Home Artists Posts Import Register

Content

47/100

Not sure why Morris thought he had a feature here—Harcourt-Smith's story might have worked as a First Person episode, perhaps, but there's surprisingly little to it, and she's not inherently fascinating enough to compensate. Judging from her on-camera remarks, she actually reached out to him after seeing Wormwood, which made her wonder whether the C.I.A. might have manipulated her into getting Leary arrested in Kabul; the film barely addresses that question, though, raising it as a possibility and then quickly moving on. Instead, we're mostly just treated to Harcourt-Smith's reminiscences, which are a little heavy on name-dropping and rich-kid privilege for my taste. (I did appreciate Morris' polite silence when she claims that her friend Tommy inspired the Rolling Stones' famous song "Tommy the Tumbling Dice.") She can be very charming at times, but that's just not enough to sustain 101 minutes, especially given how much we already know about Leary. Plays like a much blander Tabloid, while also teasing revelations that never arrive.
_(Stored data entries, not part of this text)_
(** C1: a table of more than one slot refines a finite set of keys.  In every reachable state insertion, search,
    erasure, clearing and resizing return, and act as on the set of stored elements: an insertion finds the
    stored element with an equal key exactly when there is one, and otherwise adds the value, rehashing in place when
    deleted slots have used up the growth of a table at most 25/32 full, or asks for a larger array with the elements
    unchanged, only when no growth is left and rehashing in place does not apply; a search finds a slot with an equal key
    exactly when the set has one; erasure removes the element with the key and counts it; clearing removes all, keeping
    the array below 128 slots and giving it back otherwise; resizing keeps the elements; the size is the number of
    elements, and iteration visits each element once, in the order of the slots. *)
Theorem table_refines_set {V K} (G : GroupOps) (P : Policy V K) host mode w m c :
  GroupLaws G -> PolicyLaws P -> Z.of_nat (gWidth G) = 2 ^ w -> w = 3 \/ w = 4 ->
  reachable G host mode P (m, c) ->
  (forall v, exists r, emplace G host mode P c v = Some r /\
     match r with
     | Found q => exists v', stored m c q v' /\ equal_to P (key_of P v) (key_of P v') = true
     | Inserted c' q => has_key P (key_of P v) (elements c) = false /\ reachable G host mode P (m, c') /\
                        stored m c' q v /\ Permutation (elements c') (v :: elements c)
     | Reallocates (InsertAt _ _) => False
     | Reallocates (GrowToNextCapacityAndPrepareInsert c' hash) =>
         has_key P (key_of P v) (elements c) = false /\ fst (growth_abs host (growth_mem c) (2 ^ m - 1)) = 0 /\
         (snd (growth_abs host (growth_mem c) (2 ^ m - 1)) = false \/
          25 * (2 ^ m - 1 - kMaxBlockedElementsForLargeTables) < 32 * size mode c) /\
         elements c' = elements c /\ hash = key_hash mode P c v
     end) /\
  (forall k, exists r, find_large G mode P c k = Some r /\
     match r with
     | Some q => exists v, stored m c q v /\ equal_to P k (key_of P v) = true
     | None => has_key P k (elements c) = false
     end) /\
  (forall k, exists c' n, erase_key G host mode P c k = Some (c', n) /\ reachable G host mode P (m, c') /\
     n = (if has_key P k (elements c) then 1 else 0) /\ Permutation (elements c') (spec P (Erase k) (elements c))) /\
  (forall soo, exists c', Clear G host mode soo c = Some c' /\
     if 2 ^ m - 1 <? 128 then reachable G host mode P (m, c') /\ elements c' = [] else c' = CreateDefault mode soo) /\
  (forall m' a, 2 <= m' <= data_bits mode - 9 -> m' <= 53 ->
     size mode c <= CapacityToGrowth (Z.of_nat (gWidth G)) (2 ^ m' - 1) -> alloc_ok G m' a ->
     exists c', ResizeAllocatedTableWithSeedChange G host mode P c (2 ^ m' - 1) (a_seed a) (a_ctrl a) (a_growth a) = Some c' /\
       reachable G host mode P (m', c') /\ Permutation (elements c') (elements c)) /\
  distinct P (elements c) /\ size mode c = Z.of_nat (length (elements c)) /\
  (exists qs, IterateOverFullSlotsImpl G host mode c = Some qs /\ NoDup qs /\ Forall2 (stored m c) qs (elements c)).
Proof.
  intros L PL HW Hw R. pose proof (reachable_inv G host mode P w HW Hw (m, c) R) as I. cbn [fst snd] in I.
  pose proof (i_ok _ _ _ _ _ _ I) as T. repeat apply conj; [| | | | |apply T|apply I|].
  - intros v. destruct (emplace_spec G host mode P w m HW Hw c I v) as (r & E & Post). exists r. split; [exact E|].
    destruct r as [q|c' q|[c' q|c' h]]; cbn [emplace_post] in Post; [exact Post| |exact Post|];
      destruct Post as (Ab & Post); (split; [now apply has_key_false|]); [|tauto].
    destruct Post as (_ & Perm & St & _). split; [eapply reach_step; [exact R|eapply step_inserted; exact E]|auto].
  - intros k. destruct (find_large_spec G mode P w m HW Hw c T (inv_stops G host mode P w m HW Hw c I) k) as (r & E & Post).
    exists r. split; [exact E|]. destruct r; [exact Post|now apply has_key_false].
  - intros k. exact (erase_refines G host mode P w HW Hw m c k R I).
  - intros soo. destruct (Clear_spec G host mode P w m HW Hw c I soo) as (c' & E & Post). exists c'. split; [exact E|].
    destruct (2 ^ m - 1 <? 128) eqn:B; [|exact Post]. zbool. split; [|apply Post].
    eapply reach_step; [exact R|]. eapply step_clear; eauto.
  - intros m' a M1 M2 Sz A. pose proof A as (A1 & A2 & A3).
    destruct (resize_spec G host mode P w m m' HW Hw M1 M2 c I Sz (a_seed a) (a_ctrl a) (a_growth a) A3 A1 A2)
      as (c' & E & _ & Perm & _). exists c'. split; [exact E|]. split; [|exact Perm].
    eapply reach_step; [exact R|]. eapply step_rehash; eauto.
  - exists (full_slots m c). split; [exact (IterateOverFullSlotsImpl_spec G host mode P w m HW Hw c T (i_size _ _ _ _ _ _ I))|].
    split; [apply NoDup_filter, range_NoDup|]. exact (full_slots_elements G mode P w m HW Hw c T).
Qed.


(** [reserve(n)] delivers: in the table it allocates, any [n] values with distinct keys are
    inserted one after the other without a reallocation, and the table then holds exactly them. *)
Lemma reserve_admits {V K} (G : GroupOps) (P : Policy V K) host mode w soo n M infoz a m c vs :
  GroupLaws G -> PolicyLaws P -> Z.of_nat (gWidth G) = 2 ^ w -> w = 3 \/ w = 4 ->
  2 <= M <= data_bits mode - 9 -> M <= 53 -> 1 < n <= CapacityToGrowth (Z.of_nat (gWidth G)) (2 ^ M - 1) ->
  SizeToCapacity (Z.of_nat (gWidth G)) n = Some (2 ^ m - 1) -> 2 <= m -> alloc_ok G m a ->
  ReserveEmptyNonAllocatedTableToFitNewSize G host mode (CreateDefault mode soo) n infoz
    (a_seed a) (a_ctrl a) (a_growth a) = Some c ->
  distinct P vs -> Z.of_nat (length vs) <= n ->
  exists c', emplace_all G host mode P c vs = Some c' /\ Permutation (elements c') vs /\ capacity mode c' = 2 ^ m - 1.
Proof.
  intros L PL HW Hw HM HM53 Hn Es Hm A E D Hl.
  destruct (reserve_reach G host mode P w HW Hw soo n M infoz a m c HM HM53 Hn Es Hm A E) as (I & El & Room).
  destruct (emplace_all_spec G host mode P w m HW Hw vs c I) as (c' & E' & I' & P'); [now rewrite El, app_nil_r|lia|].
  exists c'. split; [exact E'|]. split; [now rewrite El, app_nil_r in P'|]. apply (i_ok _ _ _ _ _ _ I').
Qed.

(** ** A table of integers, for the examples *)
Definition demo_policy : Policy Z Z :=
  mk_Policy Z Z (fun v => v) (fun seed k => wrapu 64 (k * 0x9E3779B97F4A7C15 + seed)) Z.eqb.

#[export] Instance demo_laws : PolicyLaws demo_policy.
Proof.
  constructor; cbn.
  - intros. apply wrapu_range. lia.
  - apply Z.eqb_refl.
  - apply Z.eqb_sym.
  - intros k1 k2 k3 H1 H2. zbool. subst. apply Z.eqb_refl.
  - intros seed k k' H. zbool. now subst.
Qed.

Definition demo_group : GroupOps := portable_group little.
Definition demo_alloc : alloc := mk_alloc (repeat 0 23) (repeat 0 8) 7.
Definition demo_table : CommonFields Z :=
  match ReserveEmptyNonAllocatedTableToFitNewSize demo_group little kCapacityByLog
          (CreateDefault kCapacityByLog false) 12 false 7 (a_ctrl demo_alloc) (a_growth demo_alloc) with
  | Some c => c
  | None => CreateDefault kCapacityByLog false
  end.

Lemma demo_reachable : reachable demo_group little kCapacityByLog demo_policy (4, demo_table).
Proof.
  apply (reach_reserve _ _ _ _ false 12 5 false demo_alloc); try reflexivity; try (vm_compute; intuition congruence).
  split; [reflexivity|]. split; [|vm_compute; intuition congruence].
  split; [reflexivity|]. repeat constructor; vm_compute; congruence.
Qed.

Lemma table_invariant_witness : empties 4 (control demo_table) = 13.
Proof.
  pose proof (i_growth _ _ _ _ _ _ (table_invariant demo_group demo_policy little kCapacityByLog 3 4 demo_table
    (portable_laws little) demo_laws eq_refl (or_introl eq_refl) demo_reachable)) as H.
  change (fst (growth_abs little (growth_mem demo_table) (2 ^ 4 - 1))) with 12 in H.
  change (2 ^ 4 - 1 - CapacityToGrowth (Z.of_nat (gWidth demo_group)) (2 ^ 4 - 1)) with 1 in H. lia.
Defined.

(** The table after three insertions. *)
Definition demo_filled : CommonFields Z :=
  match emplace_all demo_group little kCapacityByLog demo_policy demo_table [3; 1; 4] with Some c => c | None => demo_table end.

Lemma demo_filled_reachable : reachable demo_group little kCapacityByLog demo_policy (4, demo_filled).
Proof.
  unfold demo_filled. destruct (emplace_all demo_group little kCapacityByLog demo_policy demo_table [3; 1; 4]) as [c|] eqn:E;
    [|exact demo_reachable]. exact (emplace_all_reachable _ _ _ _ 4 _ _ _ E demo_reachable).
Qed.

(** The table after twelve insertions and eight erasures: no growth is left, and the erased slots are marked deleted. *)
Definition demo_tombs : CommonFields Z :=
  match emplace_all demo_group little kCapacityByLog demo_policy demo_table [1; 2; 3; 4; 5; 6; 7; 8; 9; 10; 11; 12] with
  | Some c => match erase_all demo_group little kCapacityByLog demo_policy c [1; 2; 3; 4; 5; 6; 7; 8] with
              | Some c' => c' | None => demo_table end
  | None => demo_table
  end.

Lemma demo_tombs_reachable : reachable demo_group little kCapacityByLog demo_policy (4, demo_tombs).
Proof.
  unfold demo_tombs. destruct (emplace_all _ _ _ _ demo_table _) as [c|] eqn:E; [|exact demo_reachable].
  destruct (erase_all _ _ _ _ c _) as [c'|] eqn:E'; [|exact demo_reachable].
  exact (erase_all_reachable _ _ _ _ 4 _ _ _ E' (emplace_all_reachable _ _ _ _ 4 _ _ _ E demo_reachable)).
Qed.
Morris does have a lot of fun with the lysergic element, splashing the screen with groovy fonts and digitally warping still photos so that they seem to undulate; his pop-culture interludes, on the other hand, are atypically on-the-nose (cutting to footage from the Garbo film when Harcourt-Smith compares herself to Mata Hari; a scene from The Blue Angel when that's mentioned; etc.), and recurring Alice in Wonderland imagery feels random despite a direct reference (in part because said reference likewise feels random). I've been mildly disappointed by previous Morris films—though not, I should note, by American Dharma, the one that everyone else found wanting—but this is the first time that he's struck me as being on autopilot.

Files

Comments

No comments found for this post.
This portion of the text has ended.